The process of distilling seawater into drinking water has been used by the Ancient Greeks since about 200 AD (Wikipedia). Many cultures throughout history have used distillation as an effective method of ensuring potable water. Although the materials used in the distillation process have changed over time, the science has remained the same, proving that distillation is a purification method that has stood the test of time.

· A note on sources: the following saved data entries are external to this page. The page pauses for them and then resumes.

(* ===== verification/TrieSpec.v ===== *)
(** * TrieSpec: Patricia trees as an inductive type

    The abstract counterpart of the nodes in [TrieDB]: looking a key up,
    inserting and removing on trees, the canonical shape that makes the tree a
    function of its contents, and the laws of the three operations. Keys are
    lists of nibbles; the empty value stands for absence. *)

From stdpp Require Import base list numbers option.
From Stdlib Require Import ZArith Lia.
From S2P Require Import Prelude.
From S2P Require Import Bytes.
From S2P Require Import TrieCommon.
Import CommonData TrieCommon.

Module TrieSpec.

#[warnings="-register-all"]
Inductive tree :=
| Null
| Leaf (k : list Z) (v : bytes)
| Ext (k : list Z) (t : tree)
| Branch (l : list tree) (v : bytes).

#[global] Instance tree_eq_dec : EqDecision tree.
Proof.
  refine (fix go t u : Decision (t = u) :=
    match t, u with
    | Null, Null => left eq_refl
    | Leaf k v, Leaf k' v' => cast_if_and (decide (k = k')) (decide (v = v'))
    | Ext k t', Ext k' u' => cast_if_and (decide (k = k')) (go t' u')
    | Branch l v, Branch l' v' => cast_if_and (@decide (l = l') (@list_eq_dec _ go l l')) (decide (v = v'))
    | _, _ => right _
    end); clear go; abstract congruence.
Defined.

(** ** Induction, with the children of a branch *)

Fixpoint tree_rect' (P : tree -> Prop)
    (HN : P Null) (HL : forall k v, P (Leaf k v)) (HE : forall k t, P t -> P (Ext k t))
    (HB : forall l v, Forall P l -> P (Branch l v)) (t : tree) : P t :=
  match t with
  | Null => HN
  | Leaf k v => HL k v
  | Ext k t => HE k t (tree_rect' P HN HL HE HB t)
  | Branch l v =>
      HB l v ((fix all l : Forall P l :=
                 match l with
                 | [] => Forall_nil_2 P
                 | t :: l' => Forall_cons_2 P t l' (tree_rect' P HN HL HE HB t) (all l')
                 end) l)
  end.

(** ** Operations *)

Definition nulls : list tree := replicate 16 Null.

Definition is_null (t : tree) : bool := match t with Null => true | _ => false end.
Definition is_pair (t : tree) : bool := match t with Leaf _ _ | Ext _ _ => true | _ => false end.

Fixpoint tget (t : tree) (k : list Z) : bytes :=
  match t with
  | Null => []
  | Leaf k' v => if decide (k = k') then v else []
  | Ext k' t' => if decide (k' `prefix_of` k) then tget t' (drop (length k') k) else []
  | Branch l v =>
      match k with
      | [] => v
      | n :: r => match map tget l !! Z.to_nat n with Some f => f r | None => [] end
      end
  end.

(** A pair as a branch, and a key put into a free place of a branch. *)
Definition branch_of (t : tree) : tree :=
  match t with
  | Leaf [] v => Branch nulls v
  | Leaf (n :: r) v => Branch (<[Z.to_nat n := Leaf r v]> nulls) []
  | Ext (n :: r) t => Branch (<[Z.to_nat n := match r with [] => t | _ => Ext r t end]> nulls) []
  | _ => t
  end.
Definition put (t : tree) (k : list Z) (v : bytes) : tree :=
  match t with
  | Branch l w =>
      match k with
      | [] => Branch l v
      | n :: r => Branch (<[Z.to_nat n := Leaf r v]> l) w
      end
  | _ => t
  end.
Definition ext (k : list Z) (t : tree) : tree := match k with [] => t | _ => Ext k t end.

(** Splitting a pair at the nibbles its key shares with [k]. *)
Definition shared (k k' : list Z) : nat := Z.to_nat (commonPrefix k k').
Definition split (t : tree) (k' k : list Z) (v : bytes) : tree :=
  let c := shared k k' in
  let bottom := match t with
                | Leaf _ w => Leaf (drop c k') w
                | Ext _ t' => Ext (drop c k') t'
                | _ => t
                end in
  ext (take c k) (put (branch_of bottom) (drop c k) v).

Fixpoint tins (t : tree) (k : list Z) (v : bytes) : tree :=
  match t with
  | Null => Leaf k v
  | Leaf k' w => if decide (k = k') then Leaf k v else split t k' k v
  | Ext k' t' =>
      if decide (k' `prefix_of` k) then Ext k' (tins t' (drop (length k') k) v) else split t k' k v
  | Branch l w =>
      match k with
      | [] => Branch l v
      | n :: r =>
          match map (fun t => tins t r v) l !! Z.to_nat n with
          | Some t' => Branch (<[Z.to_nat n := t']> l) w
          | None => t
          end
      end
  end.

(** A key in front of a tree, and a branch reduced to its only child. *)
Definition graft_t (k : list Z) (t : tree) : tree :=
  match t with
  | Leaf k2 v => Leaf (k ++ k2) v
  | Ext k2 t' => Ext (k ++ k2) t'
  | _ => Ext k t
  end.
Fixpoint in_use (i : Z) (l : list tree) : list Z :=
  match l with
  | [] => []
  | t :: l' => if is_null t then in_use (i + 1) l' else i :: in_use (i + 1) l'
  end.
Definition contract_t (l : list tree) : tree :=
  match in_use 0 l with
  | [i] => graft_t [i] (default Null (l !! Z.to_nat i))
  | _ => Branch l []
  end.

(** [None]: there is nothing to remove. *)
Fixpoint tdel (t : tree) (k : list Z) : option tree :=
  match t with
  | Null => None
  | Leaf k' _ => if decide (k = k') then Some Null else None
  | Ext k' t' =>
      if decide (k' `prefix_of` k) then graft_t k' <$> tdel t' (drop (length k') k) else None
  | Branch l _ =>
      match k with
      | [] => None
      | n :: r =>
          match map (fun t => tdel t r) l !! Z.to_nat n with
          | Some (Some t') => Some (contract_t (<[Z.to_nat n := t']> l))
          | _ => None
          end
      end
  end.

(** ** Well-formed trees *)

Definition val_ok (v : bytes) : Prop := bytes_ok v /\ zlen v < 2 ^ 32.

(** [wf n t]: no path is longer than [n] nibbles. *)
Fixpoint wf (n : nat) (t : tree) : Prop :=
  match t with
  | Null => True
  | Leaf k v => nibs_ok k /\ (length k <= n)%nat /\ val_ok v
  | Ext k t' => k <> [] /\ nibs_ok k /\ (length k <= n)%nat /\ t' <> Null /\ wf (n - length k) t'
  | Branch l v =>
      (1 <= n)%nat /\ length l = 16%nat /\ val_ok v /\
      (fix all l := match l with [] => True | t' :: l' => wf (n - 1) t' /\ all l' end) l
  end.

Lemma wf_Branch n l v :
  wf n (Branch l v) <-> (1 <= n)%nat /\ length l = 16%nat /\ val_ok v /\ Forall (wf (n - 1)) l.
Proof.
  cbn [wf]. do 3 (apply and_iff_compat_l). induction l as [|t l IH]; [done|].
  rewrite Forall_cons_iff, IH. done.
Qed.

(** [canon t]: extensions lead to branches, branches have two items in use. *)
Definition used (l : list tree) (v : bytes) : nat :=
  (length (in_use 0 l) + match v with [] => 0 | _ => 1 end)%nat.
Fixpoint canon (t : tree) : Prop :=
  match t with
  | Null => True
  | Leaf k v => v <> []
  | Ext k t' => match t' with Branch _ _ => True | _ => False end /\ canon t'
  | Branch l v =>
      (2 <= used l v)%nat /\
      (fix all l := match l with [] => True | t' :: l' => canon t' /\ all l' end) l
  end.

Lemma canon_Branch l v : canon (Branch l v) <-> (2 <= used l v)%nat /\ Forall canon l.
Proof.
  cbn [canon]. apply and_iff_compat_l. induction l as [|t l IH]; [done|].
  rewrite Forall_cons_iff, IH. done.
Qed.

(** [uniform n t]: every key has exactly [n] nibbles. *)
Fixpoint uniform (n : nat) (t : tree) : Prop :=
  match t with
  | Null => True
  | Leaf k v => length k = n
  | Ext k t' => (length k <= n)%nat /\ uniform (n - length k) t'
  | Branch l v =>
      v = [] /\ (1 <= n)%nat /\
      (fix all l := match l with [] => True | t' :: l' => uniform (n - 1) t' /\ all l' end) l
  end.

Lemma uniform_Branch n l v : uniform n (Branch l v) <-> v = [] /\ (1 <= n)%nat /\ Forall (uniform (n - 1)) l.
Proof.
  cbn [uniform]. do 2 (apply and_iff_compat_l). induction l as [|t l IH]; [done|].
  rewrite Forall_cons_iff, IH. done.
Qed.

(** ** Lemmas on shared prefixes *)

Lemma shared_take k k' : take (shared k k') k = take (shared k k') k'.
Proof.
  unfold shared. revert k'. induction k as [|a k IH]; intros [|b k']; cbn [commonPrefix]; try done.
  destruct (Z.eqb_spec a b) as [->|]; [|done]. pose proof (commonPrefix_nonneg k k').
  replace (Z.to_nat (1 + commonPrefix k k')) with (S (Z.to_nat (commonPrefix k k'))) by lia.
  cbn [take]. by rewrite IH.
Qed.

(** After the shared prefix the two keys differ at once. *)
Definition disjoint (k k' : list Z) : Prop :=
  match k, k' with a :: _, b :: _ => a <> b | _, _ => True end.

Lemma shared_disjoint k k' : disjoint (drop (shared k k') k) (drop (shared k k') k').
Proof.
  unfold shared. revert k'. induction k as [|a k IH]; intros [|b k']; cbn [commonPrefix]; try done.
  destruct (Z.eqb_spec a b) as [->|]; [|done]. pose proof (commonPrefix_nonneg k k').
  replace (Z.to_nat (1 + commonPrefix k k')) with (S (Z.to_nat (commonPrefix k k'))) by lia. apply IH.
Qed.

Lemma disjoint_shared k k' : disjoint k k' -> shared k k' = 0%nat.
Proof.
  unfold shared. destruct k as [|a k], k' as [|b k']; cbn; try done. intros Hn. by destruct (Z.eqb_spec a b).
Qed.

Lemma commonPrefix_app p a b : disjoint a b -> commonPrefix (p ++ a) (p ++ b) = zlen p.
Proof.
  intros Hd. induction p as [|x p IH]; cbn [app].
  - apply disjoint_shared in Hd. unfold shared in Hd. pose proof (commonPrefix_nonneg a b). cbn. lia.
  - cbn [commonPrefix]. rewrite Z.eqb_refl, IH, zlen_cons. lia.
Qed.

Lemma shared_app p a b : disjoint a b -> shared (p ++ a) (p ++ b) = length p.
Proof. intros Hd. unfold shared. rewrite commonPrefix_app by done. lia. Qed.

Lemma shared_le_l k k' : (shared k k' <= length k)%nat.
Proof. unfold shared. pose proof (commonPrefix_le_l k k'). lia. Qed.
Lemma shared_le_r k k' : (shared k k' <= length k')%nat.
Proof. unfold shared. pose proof (commonPrefix_le_r k k'). lia. Qed.

Lemma shared_split k k' :
  exists p a b, k = p ++ a /\ k' = p ++ b /\ length p = shared k k' /\
    disjoint a b /\ a = drop (shared k k') k /\ b = drop (shared k k') k' /\ p = take (shared k k') k.
Proof.
  exists (take (shared k k') k), (drop (shared k k') k), (drop (shared k k') k').
  split_and!; [by rewrite take_drop|by rewrite shared_take, take_drop| |apply shared_disjoint|done|done|done].
  rewrite length_take. pose proof (shared_le_l k k'). lia.
Qed.

Lemma prefix_drop {A} (k k' : list A) : k' `prefix_of` k -> k = k' ++ drop (length k') k.
Proof. intros [r ->]. by rewrite drop_app_length. Qed.

(** ** Looking up *)

Lemma tget_cons l v n r : tget (Branch l v) (n :: r) = tget (default Null (l !! Z.to_nat n)) r.
Proof. cbn [tget]. rewrite list_lookup_fmap. by destruct (l !! Z.to_nat n). Qed.

Lemma tget_ext p t k : tget (ext p t) k = if decide (p `prefix_of` k) then tget t (drop (length p) k) else [].
Proof. destruct p; [|done]. cbn. by rewrite decide_True by apply prefix_nil. Qed.

Lemma child_insert (l : list tree) n n' t :
  length l = 16%nat -> is_nibble n -> is_nibble n' ->
  default Null (<[Z.to_nat n := t]> l !! Z.to_nat n') =
  if decide (n = n') then t else default Null (l !! Z.to_nat n').
Proof.
  intros Hl Hn Hn'. unfold is_nibble in *. destruct (decide (n = n')) as [<-|Hne].
  - by rewrite list_lookup_insert_eq by lia.
  - by rewrite list_lookup_insert_ne by lia.
Qed.

Lemma child_nulls n : default Null (nulls !! n) = Null.
Proof. unfold nulls. destruct (replicate 16 Null !! n) eqn:E; [|done]. by apply lookup_replicate in E as [-> _]. Qed.

(** A single path under a nibble of an otherwise empty branch. *)
Lemma tget_single n t q :
  is_nibble n -> nibs_ok q ->
  tget (Branch (<[Z.to_nat n := t]> nulls) []) q =
  match q with m :: r => if decide (n = m) then tget t r else [] | [] => [] end.
Proof.
  intros Hn Hq. destruct q as [|m r]; [done|]. inversion Hq; subst. rewrite tget_cons, child_insert by done.
  destruct (decide (n = m)); [done|]. by rewrite child_nulls.
Qed.

Lemma tget_branch_of_Leaf b w q : nibs_ok b -> nibs_ok q -> tget (branch_of (Leaf b w)) q = tget (Leaf b w) q.
Proof.
  intros Hb Hq. destruct b as [|n b]; cbn [branch_of].
  - destruct q as [|m r]; [done|]. rewrite tget_cons, child_nulls. done.
  - inversion Hb; subst. rewrite tget_single by done. destruct q as [|m r]; [done|]. cbn [tget].
    destruct (decide (n = m)) as [->|Hne]; repeat case_decide; congruence.
Qed.

Lemma tget_branch_of_Ext b t q :
  b <> [] -> nibs_ok b -> nibs_ok q -> tget (branch_of (Ext b t)) q = tget (Ext b t) q.
Proof.
  intros Hne Hb Hq. destruct b as [|n b]; [done|]. cbn [branch_of]. inversion Hb; subst.
  rewrite tget_single by done. destruct q as [|m r]; [done|]. cbn [tget length drop].
  change (match b with [] => t | _ => Ext b t end) with (ext b t). rewrite tget_ext.
  destruct (decide (n = m)) as [->|Hnm].
  - destruct (decide (b `prefix_of` r)) as [Hp|Hp].
    + by rewrite decide_True by by apply prefix_cons.
    + rewrite decide_False; [done|]. by intros ?%prefix_cons_inv_2.
  - rewrite decide_False; [done|]. by intros ->%prefix_cons_inv_1.
Qed.

(** What the branch made of a pair looks like. *)
Definition free_at (t : tree) (k : list Z) : Prop :=
  exists l w, t = Branch l w /\ length l = 16%nat /\
    match k with [] => w = [] | n :: _ => is_nibble n /\ default Null (l !! Z.to_nat n) = Null end.

Lemma tget_put t k v q :
  free_at t k -> nibs_ok k -> nibs_ok q -> tget (put t k v) q = if decide (q = k) then v else tget t q.
Proof.
  intros (l & w & -> & Hl & Hf) Hk Hq. destruct k as [|n r]; cbn [put].
  - destruct q as [|m q]; [done|]. by rewrite decide_False by done.
  - destruct Hf as [Hn Hf]. destruct q as [|m q]; [done|]. inversion Hq; subst.
    rewrite !tget_cons, child_insert by done. destruct (decide (n = m)) as [->|Hne].
    + rewrite Hf. cbn [tget]. repeat case_decide; congruence.
    + rewrite decide_False; [done|]. congruence.
Qed.

Lemma free_Leaf b w a :
  disjoint a b -> a <> b -> nibs_ok a -> nibs_ok b -> free_at (branch_of (Leaf b w)) a.
Proof.
  intros Hd Hn Ha Hb. destruct b as [|m b]; cbn [branch_of].
  - exists nulls, w. split_and!; [done|done|]. destruct a as [|n a]; [done|]. inversion Ha; subst.
    by rewrite child_nulls.
  - eexists _, _. split_and!; [done|by rewrite length_insert|]. destruct a as [|n a]; [done|].
    inversion Ha; inversion Hb; subst. split; [done|]. rewrite child_insert by done.
    cbn in Hd. rewrite decide_False by congruence. apply child_nulls.
Qed.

What many poor people, backcountry hikers, and those living in remote areas have in common are a reliance on untreated, local sources of water that may be contaminated, and must be purified before it can be safely consumed. There are two basic approaches to water purification: using a reverse osmosis filter, or a tag team of two methods working together to eliminate two separate contaminants.
The Zip has a similar footprint and appearance similar to a pod coffee maker, but instead of serving up java, this mighty machine delivers purified water. Pour tap water into the reservoir and the Zip will give you a 0.5 gallon of filtered, pH-balanced water in about 15 minutes. Just keep in mind that you’ll need to empty the tank of purified water before you can add water to the fill-up tank for another round of filtration.
The first part of the purification tag team must eliminate microorganisms, like harmful bacteria and parasites. There are a handful of tried and true methods for doing this. The most familiar is boiling. Simply bringing water up to its boiling point of 212 degrees Fahrenheit will kill almost all microorganisms, so just a few minutes of boiling will do the job.